[Collected data]

----------

(** The [metval] after a role was recorded. *)
Definition mark_bits (metval r : Z) : Z :=
  if Z.land metval r =? 0 then Z.lor metval r else metval.

(** The [metval] that the IP map holds for an IP and a metric. *)
Definition ip_bits (known : gmap Z corsaro_ip_hash) (ip k : Z) : Z :=
  from_option (λ iphash, seen_bits iphash k) 0 (known !! ip).

(** The state of one interval after the (metric, IP) pairs [srcs] were
    reported as sources and [dsts] as destinations, all metrics being in
    [all]: the role bits of the IP entries are exactly those pairs and the
    unique counters of each tally are the numbers of IPs paired with its
    metric, modulo 2^32. *)
Definition maps_inv (all : gset Z) (srcs dsts : gset (Z * Z))
    (maps : gmap Z corsaro_ip_hash * gmap Z corsaro_metric_ip_hash) : Prop :=
  (∀ ip iphash, maps.1 !! ip = Some iphash →
     iphash_ok iphash ∧ iph_keys iphash ⊆ all) ∧
  (∀ k ip, (k, ip) ∈ srcs ↔ Z.land (ip_bits maps.1 ip k) 1 ≠ 0) ∧
  (∀ k ip, (k, ip) ∈ dsts ↔ Z.land (ip_bits maps.1 ip k) 2 ≠ 0) ∧
  (∀ k, tally_srcips maps.2 k = uint32 (Z.of_nat (unique_ips k srcs))) ∧
  (∀ k, tally_destips maps.2 k = uint32 (Z.of_nat (unique_ips k dsts))).

(** The pair added by one tag for a role. *)
Definition src_pair (issrc k ip : Z) : gset (Z * Z) :=
  if truthy issrc then {[ (k, ip) ]} else ∅.
Definition dst_pair (issrc k ip : Z) : gset (Z * Z) :=
  if truthy issrc then ∅ else {[ (k, ip) ]}.

(** Three source bodies for the IP 1.2.3.4 that carry 22 different metrics
    between them, so that its entry outgrows the inline array, then the
    first two again and the same address as a destination. *)
Definition promoting_bodies : list corsaro_report_msg_body :=
  let b1 := mk_body 16909060 1 8 [0; 101; 102; 103; 104; 105; 106; 107] 40 in
  let b2 := mk_body 16909060 1 8 [0; 201; 202; 203; 204; 205; 206; 207] 40 in
  let b3 := mk_body 16909060 1 8 [0; 301; 302; 303; 304; 305; 306; 307] 40 in
  let d1 := mk_body 16909060 0 8 [0; 101; 102; 103; 104; 105; 106; 107] 0 in
  [b1; b2; b3; b1; b2; d1; d1].

(** *** The metrics of a packet *)

(** The metric that a class and value stand for, unless the value is out
    of the bounds of the class. *)
Definition tag_of (class : corsaro_report_metric_class) (tagval maxtagval : Z)
  : list Z :=
  if (maxtagval >? 0) && (uint32 tagval >=? maxtagval) then []
  else [GEN_METRICID (class_value class) (uint32 tagval)].

(** The metrics attached to a packet, in the order in which they are put
    in a body: combined, protocol, ports or ICMP type and code, then the
    geo-location and prefix-to-ASN metrics of the providers that tagged the
    packet. *)
Definition packet_metrics (maxmind netacq pfx2as : Z)
    (tags : option corsaro_packet_tags) : list Z :=
  tag_of CORSARO_METRIC_CLASS_COMBINED 0 0 ++
  match tags with
  | None => []
  | Some t =>
    if providers_used t =? 0 then []
    else
      tag_of CORSARO_METRIC_CLASS_IP_PROTOCOL (protocol t) METRIC_IPPROTOS_MAX ++
      (if protocol t =? TRACE_IPPROTO_ICMP then
         tag_of CORSARO_METRIC_CLASS_ICMP_TYPE (src_port t) METRIC_ICMP_MAX ++
         tag_of CORSARO_METRIC_CLASS_ICMP_CODE (dest_port t) METRIC_ICMP_MAX
       else if protocol t =? TRACE_IPPROTO_TCP then
         tag_of CORSARO_METRIC_CLASS_TCP_SOURCE_PORT (src_port t) METRIC_PORT_MAX ++
         tag_of CORSARO_METRIC_CLASS_TCP_DEST_PORT (dest_port t) METRIC_PORT_MAX
       else if protocol t =? TRACE_IPPROTO_UDP then
         tag_of CORSARO_METRIC_CLASS_UDP_SOURCE_PORT (src_port t) METRIC_PORT_MAX ++
         tag_of CORSARO_METRIC_CLASS_UDP_DEST_PORT (dest_port t) METRIC_PORT_MAX
       else []) ++
      (if maxmind_tagged maxmind t then
         tag_of CORSARO_METRIC_CLASS_MAXMIND_CONTINENT (maxmind_continent t) 0 ++
         tag_of CORSARO_METRIC_CLASS_MAXMIND_COUNTRY (maxmind_country t) 0
       else []) ++
      (if netacq_tagged netacq t then
         tag_of CORSARO_METRIC_CLASS_NETACQ_CONTINENT (netacq_continent t) 0 ++
         tag_of CORSARO_METRIC_CLASS_NETACQ_COUNTRY (netacq_country t) 0
       else []) ++
      (if pfx2as_tagged pfx2as t then
         tag_of CORSARO_METRIC_CLASS_PREFIX_ASN (prefixasn t) 0
       else [])
  end.

(** A body whose first tags are [l]. *)
Definition body_holds (maxtags : Z) (body : corsaro_report_msg_body)
    (l : list Z) : Prop :=
  numtags body = Z.of_nat (length l) ∧
  take (length l) (tags body) = l ∧
  length (tags body) = Z.to_nat maxtags.

(** "A packet is tallied once, through its source": the source body built
    from the packet carries its IP length, the destination body carries no
    bytes, both carry the same metrics; applied to the maps of the tracker
    of the source address, the source body adds one packet and the IP length
    to the tally of each of its metrics and nothing to the other tallies;
    applied to the maps of the tracker of the destination address, the
    destination body changes no packet or byte counter. *)
Definition tallied_via_source (maxtags maxmind netacq pfx2as : Z)
    (tags : option corsaro_packet_tags) (iplen src dst : Z)
    (sslot dslot : corsaro_report_msg_body)
    (smaps dmaps : gmap Z corsaro_ip_hash * gmap Z corsaro_metric_ip_hash)
  : Prop :=
  ∃ sbody dbody smaps' dmaps',
    process_tags maxtags maxmind netacq pfx2as tags iplen sslot src 1
      = Some sbody ∧
    process_tags maxtags maxmind netacq pfx2as tags iplen dslot dst 0
      = Some dbody ∧
    b_size sbody = iplen ∧ b_size dbody = 0 ∧
    body_tags dbody = body_tags sbody ∧
    apply_body smaps sbody = Some smaps' ∧
    apply_body dmaps dbody = Some dmaps' ∧
    (∀ k, k ∈ body_tags sbody →
       tally_packets smaps'.2 k = uint32 (tally_packets smaps.2 k + 1) ∧
       tally_bytes smaps'.2 k = uint64 (tally_bytes smaps.2 k + iplen)) ∧
    (∀ k, k ∉ body_tags sbody →
       tally_packets smaps'.2 k = tally_packets smaps.2 k ∧
       tally_bytes smaps'.2 k = tally_bytes smaps.2 k) ∧
    (∀ k, tally_packets dmaps'.2 k = tally_packets dmaps.2 k ∧
          tally_bytes dmaps'.2 k = tally_bytes dmaps.2 k).

(** A TCP packet from port 22 to port 80, tagged by the basic provider. *)
Definition tcp_22_80 : corsaro_packet_tags := mk_tags 1 6 22 80 0 0 0 0 0.

End Spec.


(** * Notions used to state the properties of the port bitmaps *)

Module PortSpec.

Import ReportInternal ReportConfig.

(** [strtoul] returns an [unsigned long]. *)
Definition strtoul_wf (r : strtoul_result) : Prop := 0 ≤ ul_value r < 2 ^ 64.

Definition node_wf (node : range_node) : Prop :=
  match node with
  | NotScalar => True
  | ScalarPort r => strtoul_wf r
  | ScalarRange r1 r2 => strtoul_wf r1 ∧ strtoul_wf r2
  end.

Definition options_wf (options : list (string * yaml_value)) : Prop :=
  Forall (λ pair, match snd pair with
                  | YamlSequence items => Forall node_wf items
                  | YamlOther => True
                  end) options.

(** The ports that a configured item stands for, if the item is accepted:
    both numbers are read without error, the first is at most 65535, the
    last is cut down to 65535, and the first is not above the last. *)
Definition effective_range (node : range_node) : option (Z * Z) :=
  match node with
  | NotScalar => None
  | ScalarPort r =>
    if (ul_errno r =? 0) && (ul_value r <=? 65535)
    then Some (ul_value r, ul_value r) else None
  | ScalarRange r1 r2 =>
    if (ul_errno r1 =? 0) && (ul_value r1 <=? 65535) && (ul_errno r2 =? 0)
       && (ul_value r1 <=? Z.min (ul_value r2) 65535)
    then Some (ul_value r1, Z.min (ul_value r2) 65535) else None
  end.

(** The items of a sequence up to its first item that is not a scalar. *)
Fixpoint leading_scalars (items : list range_node) : list range_node :=
  match items with
  | [] => []
  | NotScalar :: _ => []
  | node :: rest => node :: leading_scalars rest
  end.

(** The ranges accepted from one sequence. *)
Definition accepted_ranges (items : list range_node) : list (Z * Z) :=
  omap effective_range (leading_scalars items).

(** The four port options. *)
Inductive port_option :=
  | TcpSource | TcpDest | UdpSource | UdpDest.

Definition option_key (o : port_option) : string :=
  match o with
  | TcpSource => "tcp_source_port_range"
  | TcpDest => "tcp_dest_port_range"
  | UdpSource => "udp_source_port_range"
  | UdpDest => "udp_dest_port_range"
  end.

Definition option_bitmap (o : port_option) (a : allowed_ports) : list Z :=
  match o with
  | TcpSource => tcp_sources a
  | TcpDest => tcp_dests a
  | UdpSource => udp_sources a
  | UdpDest => udp_dests a
  end.

Definition option_flag (o : port_option) (c : port_config) : bool :=
  match o with
  | TcpSource => set_tcp_src_ports c
  | TcpDest => set_tcp_dest_ports c
  | UdpSource => set_udp_src_ports c
  | UdpDest => set_udp_dest_ports c
  end.

(** All ranges accepted for an option, over every occurrence of its key. *)
Definition option_ranges (o : port_option)
    (options : list (string * yaml_value)) : list (Z * Z) :=
  concat (map (λ pair,
                 if String.eqb (fst pair) (option_key o) then
                   match snd pair with
                   | YamlSequence items => accepted_ranges items
                   | YamlOther => []
                   end
                 else []) options).

(** All items configured for an option, accepted or not. *)
Definition option_items (o : port_option)
    (options : list (string * yaml_value)) : list range_node :=
  concat (map (λ pair,
                 if String.eqb (fst pair) (option_key o) then
                   match snd pair with
                   | YamlSequence items => items
                   | YamlOther => []
                   end
                 else []) options).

----------

> _Task instructions_
Begin at the first line of the entries above and copy every line exactly, ending with the line that contains "(** The state".

> _Exercise response_
(** The [metval] after a role was recorded. *)
Definition mark_bits (metval r : Z) : Z :=
  if Z.land metval r =? 0 then Z.lor metval r else metval.

(** The [metval] that the IP map holds for an IP and a metric. *)
Definition ip_bits (known : gmap Z corsaro_ip_hash) (ip k : Z) : Z :=
  from_option (λ iphash, seen_bits iphash k) 0 (known !! ip).

(** The state of one interval after the (metric, IP) pairs [srcs] were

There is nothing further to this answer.